Person

Marinus Willett

A full length view of a man in Continental Army Uniform. Pointing off to the west, sword at his side
An oil painting of Willett circa 1791, by artist Ralph Earl.

Courtesy of the Metropolitan Museum of Art, New York. Image courtesy of The Athenaeum.

Quick Facts

Marinus Willett was born on July 31, 1740 in Jamaica, Long Island. His first military experience came during the French and Indian War.

In 1758, Willett received a commission as an officer in a New York provincial regiment, which would bring him into contact with the Mohawk Valley for the first time. During that year, Willett worked on the initial construction of Fort Stanwix.

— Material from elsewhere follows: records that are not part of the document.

(** A sorted list becomes a table file that holds it. *)
Lemma BuildTable_spec fuel env tc (i : I) n0 es (options : Options (InternalFilterPolicy P)) m :
  options_ok options -> tc_ok env tc -> tc_options tc = options -> 0 < number m < 2 ^ 64 ->
  (forall tab, ~ cached (tc_cache tc) (table_key (number m)) tab) -> tc_last_id tc < 2 ^ 64 - 1 ->
  iter_at i (map add_kv es) n0 -> es <> [] -> Forall add_ok es -> StronglySorted (fun a b => add_cmp a b < 0) es ->
  Forall (fun a => filterable options (add_ikey a)) es -> table_fits options (map add_kv es) -> (length es <= fuel)%nat ->
  exists env' tc' m', BuildTable fuel (tc_dbname tc) env options tc i m = Done (env', tc', m', OK) /\ built env tc env' tc' m m' es.
Proof.
  intros Hopt Hok Eopt Hn Hno Hid Hi Hne Hes Hs Hfil Hfit Hf.
  assert (exists fname, TableFileName (tc_dbname tc) (number m) = Done fname) as (fname & Ef).
  { unfold TableFileName. rewrite (proj2 (Z.ltb_lt 0 (number m))) by lia. by eexists. }
  destruct es as [|a es]; [done|]. set (all := a :: es) in *.
  destruct (iter_first i _ _ Hi) as (i1 & E1 & Hi1). unfold BuildTable. rewrite E1. cbn [mbind outcome_bind number with_meta]. rewrite Ef. cbn [mbind outcome_bind].
  rewrite (iter_valid _ _ _ Hi1), bool_decide_eq_true_2 by (rewrite length_map; unfold all; simpl; lia).
  destruct (NewWritableFile_ok env fname) as (env1 & f & -> & Hw & Efn & _ & Ho1).
  destruct (build_table_spec options f (map add_kv all) Hopt Hw) as (r0 & r1 & _ & _ & _ & _ & _ & E0 & Er & _);
    [by apply adds_sorted_entries|by apply list.Forall_fmap|done|].
  rewrite E0. cbn [mbind outcome_bind]. destruct (iter_entry i1 _ 0%nat (add_ikey a) (a_value a) Hi1 eq_refl) as [-> _]. cbn [mbind outcome_bind].
  destruct (BuildTable_loop_spec fuel options i1 _ 0 r0 r1 [] Hi1 ltac:(lia)) as (i2 & -> & Hi2); [by rewrite length_map, Nat.sub_0_r|done|].
  cbn [mbind outcome_bind]. rewrite drop_0. destruct (proj2 (last_is_Some all) Hne) as [z Ez].
  change (map add_kv all) with (add_kv <$> all). rewrite fmap_last, Ez. cbn [fmap option_fmap option_map from_option fst add_kv].
  rewrite (bool_decide_eq_false_2 (add_ikey z = [])) by apply add_ikey_nonempty. cbn [file_size smallest largest with_meta].
  assert (Hok1 : tc_ok env1 tc) by (by eapply (tc_ok_other env env1 tc (number m))).
  set (m0 := with_meta _ 0 (add_ikey a) (add_ikey z)).
  destruct (finish_table_spec env1 tc f all r0 r1 options m m0 fname) as (env' & tc' & m' & Efin & Hb); try done.
  { split; [done|done|by exists a|by exists z]. }
  rewrite Efin. cbn [mbind outcome_bind]. rewrite (iter_status i2 _ _ Hi2). do 2 rewrite (bool_decide_eq_true_2 (OK = OK)) by done.
  rewrite (proj2 (Z.ltb_lt _ _)) by apply Hb. cbn [andb]. exists env', tc', m'. split; [done|].
  destruct Hb as [? ? ? ? ? ? Hoth ?]. split; try done. intros name Hname. rewrite Hoth by done. apply Ho1. intros ->. by apply Hname.
Qed.
Lemma completed_ok vs e : numbers_fit vs -> edit_ok e -> edit_ok (completed vs e).
Proof.
  intros [Hn Hla _ Hlo Hp] [Hf Hc _ _ _ _ Hs Hse]. apply Forall_fields in Hf as (F1 & F2 & F3 & _ & _ & F6 & F7 & F8).
  destruct (completed_lists vs e) as (E1 & E2 & E3 & E4 & E5), (completed_numbers vs e) as (N1 & N2 & N3 & N4 & N5 & N6 & N7 & N8).
  split; rewrite ?E1, ?E2, ?E3, ?E4, ?E5, ?N1, ?N3, ?N5, ?N7; try done.
  apply Forall_fields. rewrite E1, E2, E3, E4, E5, N2, N4, N6, N8. split; [done|].
  split; [destruct (has_log_number_ e); auto|]. split; [destruct (has_prev_log_number_ e); auto|].
  split; [intros _; lia|]. split; [intros _; lia|]. done.
Qed.

(** an edit is good by its lists *)
Lemma completed_good m vs e :
  numbers_fit vs -> vs_log_number vs < vs_next_file_number vs -> edit_good m vs e -> edit_good m vs (completed vs e).
Proof.
  intros Hn Hlt He. pose proof He as [Hok Hc Hl Hnew Hfresh Hdis].
  destruct (completed_lists vs e) as (E1 & E2 & E3 & E4 & E5), (completed_numbers vs e) as (N1 & N2 & _).
  split; rewrite ?E1, ?E2, ?E3, ?E4; try done; [by apply completed_ok|].
  intros _. rewrite N2. destruct (has_log_number_ e); [by apply Hl|lia].
Qed.
End Set_.

(** ** On disk *)

Section Disk.
Context {E F R G : Type} `{EnvOk E F R G, !Machine, !MachineOk}.
Implicit Types vs : VersionSet F.

(** CURRENT names manifest [num], called [base], whose records [rs], the bytes
    [out], make [m] *)
Record manifest_on_disk (env : E) (dbname : bytes) (num : Z) (base out : bytes) (rs : list bytes) (m : manifest_state) : Prop := {
  md_number : 0 < num < 2 ^ 64;
  md_name : DescriptorFileName dbname num = Done (dbname ++ text "/" ++ base);
  md_stored : stored_file env (dbname ++ text "/" ++ base) = Some out;
  md_current : stored_file env (CurrentFileName dbname) = Some (base ++ [x0a]);
  md_log : exists ends, log_bytes 0 rs ends out;
  md_reads : reads initial_manifest rs m }.

(** the version set writes to that manifest, or will start another *)
Definition descriptor_ok vs (num : Z) (base out : bytes) : Prop :=
  match descriptor_log_ vs with
  | Some log => vs_manifest_file_number vs = num /\ file_name (dest_ log) = vs_dbname vs ++ text "/" ++ base /\
      written (dest_ log) = out /\ writer_at log (blen out)
  | None => 0 < vs_manifest_file_number vs < 2 ^ 64 /\ vs_manifest_file_number vs <> num
  end.

(** the numbers on disk are those of the version set *)
Record numbers_made (m : manifest_state) (num : Z) vs : Prop := {
  nm_log : ms_log m = Some (vs_log_number vs);
  nm_prev : default 0 (ms_prev m) = vs_prev_log_number vs;
  nm_next : exists n, ms_next m = Some n /\ num < n /\ vs_log_number vs < n <= vs_next_file_number vs;
  nm_last : exists l, ms_last m = Some l /\ 0 <= l <= vs_last_sequence vs }.

(** one more record, on disk *)
Lemma write_edit_spec env vs e log name out enc rs ends :
  descriptor_log_ vs = Some log -> file_name (dest_ log) = name -> written (dest_ log) = out -> writer_at log (blen out) ->
  log_bytes 0 rs ends out -> EncodeTo e [] = Done enc ->
  exists env' log' out' ends', write_edit env vs e = Done (env', vs_with_descriptor vs (Some log'), OK) /\
    file_name (dest_ log') = name /\ written (dest_ log') = out' /\ writer_at log' (blen out') /\
    log_bytes 0 (rs ++ [enc]) ends' out' /\ stored_file env' name = Some out' /\
    forall n, n <> name -> stored_file env' n = stored_file env n.
Proof.
  intros Ed En Ew Hw Hl Ee. unfold write_edit. rewrite Ee. cbn [mbind outcome_bind]. rewrite Ed.
  destruct (AddRecord_spec log (blen out) enc Hw) as (log' & o & Ea & Hf & Ew' & Hw'). rewrite Ea. cbn [mbind outcome_bind append_status].
  rewrite bool_decide_eq_true_2 by done.
  assert (En' : file_name (dest_ log') = name).
  { apply (AddRecord_keeps (fun g => file_name g = name)) with (w := log) (slice := enc) (b := true); [intros f bs; by rewrite file_name_Append|intros f; by rewrite file_name_Flush|done|done]. }
  destruct (file_Sync_ok env (dest_ log')) as (env' & -> & Hs & Ho). rewrite En', Ew', Ew in *.
  exists env', log', (out ++ o), (ends ++ [0 + blen out + blen o]). split; [done|]. split; [done|]. split; [done|].
  split; [by rewrite blen_app|]. split; [by apply log_bytes_snoc|]. done.
Qed.

(** the descriptor, and what was written to it *)
Lemma open_descriptor_spec env vs num base out rs m :
  manifest_on_disk env (vs_dbname vs) num base out rs m -> descriptor_ok vs num base out -> version_fits vs ->
  makes m (current_ vs) -> exists env' log base' new out' rs' m', open_descriptor env vs = Done (env', vs_with_descriptor vs (Some log), new, OK) /\
    (new = [] <-> exists l, descriptor_log_ vs = Some l) /\ (new = [] -> out' = out /\ base' = base /\ rs' = rs) /\
    DescriptorFileName (vs_dbname vs) (vs_manifest_file_number vs) = Done (vs_dbname vs ++ text "/" ++ base') /\
    file_name (dest_ log) = vs_dbname vs ++ text "/" ++ base' /\ written (dest_ log) = out' /\ writer_at log (blen out') /\
    (exists ends, log_bytes 0 rs' ends out') /\ reads initial_manifest rs' m' /\ makes m' (current_ vs) /\
    (m' = m \/ ms_pointers m' = compact_pointer_ vs) /\
    (forall i st st' fs, ms_levels m !! i = Some st -> ms_levels m' !! i = Some st' -> files_ (current_ vs) !! i = Some fs ->
      exists l, map number (Builder.added_files st) ≡ₚ map number (Builder.added_files st') ++ l) /\
    0 < vs_manifest_file_number vs < 2 ^ 64 /\
    forall n, n <> vs_dbname vs ++ text "/" ++ base' -> stored_file env' n = stored_file env n.
Proof.
  intros [Hnum Hname Hst Hcur (ends & Hl) Hreads] Hd Hv Hm. unfold descriptor_ok, open_descriptor in *.
  destruct (descriptor_log_ vs) as [log|] eqn:Elog.
  - destruct Hd as (En & Efn & Ew & Hw). exists env, log, base, [], out, rs, m. rewrite En.
    split; [f_equal; destruct vs; cbn in *; by subst|]. split; [split; [by exists log|done]|]. do 5 (split; [done|]).
    split; [by exists ends|]. do 2 (split; [done|]). split; [by left|]. split; [|done]. intros i st st' fs Hi Hi' _. assert (st' = st) as -> by congruence.
    exists []. by rewrite app_nil_r.
  - destruct Hd as [Hnr Hne]. destruct (DescriptorFileName_is (vs_dbname vs) _ Hnr) as (base' & Ed & Hp & Hnl). rewrite Ed. cbn [mbind outcome_bind].
    destruct (NewWritableFile_ok env (vs_dbname vs ++ text "/" ++ base')) as (env1 & f & -> & Hf & Hfn & _ & Ho).
    destruct (make_Writer_at f 0 ltac:(lia)) as (w & -> & Edw & Hw). cbn [mbind outcome_bind].
    destruct (snapshot_reads vs Hv) as (enc & m' & Ee & Er & Hm' & Hptr & Hperm). unfold WriteSnapshot. rewrite Ee. cbn [mbind outcome_bind].
    destruct (AddRecord_spec w 0 enc Hw) as (log & o & Ea & Hfr & Ewr & Hwr). rewrite Ea. cbn [mbind outcome_bind append_status].
    assert (Efn : file_name (dest_ log) = vs_dbname vs ++ text "/" ++ base').
    { apply (AddRecord_keeps (fun g => file_name g = vs_dbname vs ++ text "/" ++ base')) with (w := w) (slice := enc) (b := true);
        [intros g bs; by rewrite file_name_Append|intros g; by rewrite file_name_Flush|done|by rewrite Edw]. }
    rewrite Edw, Hf in Ewr. cbn [app] in Ewr.
    eexists env1, log, base', _, o, [enc], m'. split; [done|]. split.
    { split; [intros Ex; by apply (f_equal length) in Ex; rewrite !length_app in Ex; cbn in Ex; lia|by intros (l & ?)]. }
    split; [intros Ex; exfalso; apply (f_equal length) in Ex; rewrite !length_app in Ex; cbn in Ex; lia|].
    do 3 (split; [done|]). split; [exact Hwr|]. split.
    { exists [0 + blen o]. pose proof (log_cons 0 enc [] [] o [] Hfr (log_nil _)) as Hx. by rewrite app_nil_r in Hx. }
    split; [eapply reads_cons; [done|apply Hm'|constructor]|]. split; [done|]. split; [by right|]. split; [|done].
    intros i st st' fs Hi Hi' Hfs. pose proof (mb_files _ _ Hm i st fs Hi Hfs) as [[_ _ Hnd] Hin].
    assert (Hsub : map seeded fs ⊆+ Builder.added_files st).
    { apply NoDup_submseteq; [eapply NoDup_fmap_1; by rewrite number_seeded|]. intros g Hg. by apply Hin in Hg as [? _]. }
    apply submseteq_Permutation in Hsub as (k & Hk). exists (map number k). by rewrite (Hperm i st' fs Hi' Hfs), Hk, map_app, number_seeded.
Qed.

With mounting tensions between England and the 13 Colonies, Willett was an active member of the New York City Sons of Liberty. When New York raised five regiments in 1777, Willett received the rank of Lt. Col. in the 3rd New York Regiment. As the 3rd NY garrisoned Ft. Schuyler (Stanwix) in April 1777, Col. Peter Gansevoort took command of the regiment and Willett became his second. In 1775, he participated in the attempted American invasion of Canada. Thus began Willett's second tour of duty in the Mohawk Valley.

During the British siege of Ft. Schuyler in August 1777, Willett led a successful attack against the Indian and loyalist camps that greatly demoralized the Indian forces with the British. Shortly after this, Col Gansevoort sent Willett through British lines to find reinforcements. This was also a success. Willett remained at the fort until 1778, when he took leave to join the main army under General Washington. Over the next three years, Willett was involved in several different military actions, including a return to Fort Stanwix to serve under Col. Goose Van Schaick during 1779 expedition against the Onondagas.

In 1781, Governor George Clinton of New York appealed to Willett to take command of all the American troops in the Mohawk Valley to deter the numerous Indian and loyalist raids. Counter-attacks led by Willett were partially successful, leading to the death of notorious loyalist leader Walter Butler. In 1783, Willett carried out one of the last military operations of the war, a surprise attack against British held Oswego. The attack failed when Willett's force, being led by an Oneida scout, became lost in the dark as they approached the fort.

With the end of the war, Willett returned to New York City, where he served two different terms as sheriff, and in 1807, a one-year term as mayor. Col. Marinus Willett died on August 22, 1830 at the age of 90. Recognizing the contributions he had made to his country, over 10,000 people mourned the death of this patriot.